> Exercise requirements:
Leave every entry as it is and write the data out in full.
───── Exercise materials ─────
(* ===== verification/_CoqProject ===== *)
-Q . S2P
Prelude.v
Policy.v
Metrics.v
Egress.v
Signing.v
Utf8.v
Source.v
Quote.v
WhenLex.v
Queue.v
Envelope.v
Deliver.v
Port.v
Worker.v
Wakeup.v
Partition.v
Catalog.v
Maintain.v
Repair.v
Ledger.v
Bootstrap.v
Pool.v
SqlLex.v
Config.v
Listen.v
Interpolate.v
Ident.v
Suggest.v
ConnString.v
Diag.v
Yaml.v
Substitute.v
Normalize.v
Schema.v
Fallback.v
Redact.v
Withheld.v
Raw.v
Merge.v
Validate.v
Sound.v
Load.v
Render.v
Generate.v
Reconcile.v
Apply.v
RunLock.v
Cli.v
Command.v
Serve.v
─────
> Solution for this exercise:
(* ===== verification/_CoqProject ===== *)
-Q . S2P
Prelude.v
Policy.v
Metrics.v
Egress.v
Signing.v
Utf8.v
Source.v
Quote.v
WhenLex.v
Queue.v
Envelope.v
Deliver.v
Port.v
Worker.v
Wakeup.v
Partition.v
Catalog.v
Maintain.v
Repair.v
Ledger.v
Bootstrap.v
Pool.v
SqlLex.v
Config.v
Listen.v
Interpolate.v
Ident.v
Suggest.v
ConnString.v
Diag.v
Yaml.v
Substitute.v
Normalize.v
Schema.v
Fallback.v
Redact.v
Withheld.v
Raw.v
Merge.v
Validate.v
Sound.v
Load.v
Render.v
Generate.v
Reconcile.v
Apply.v
RunLock.v
Cli.v
Command.v
Serve.v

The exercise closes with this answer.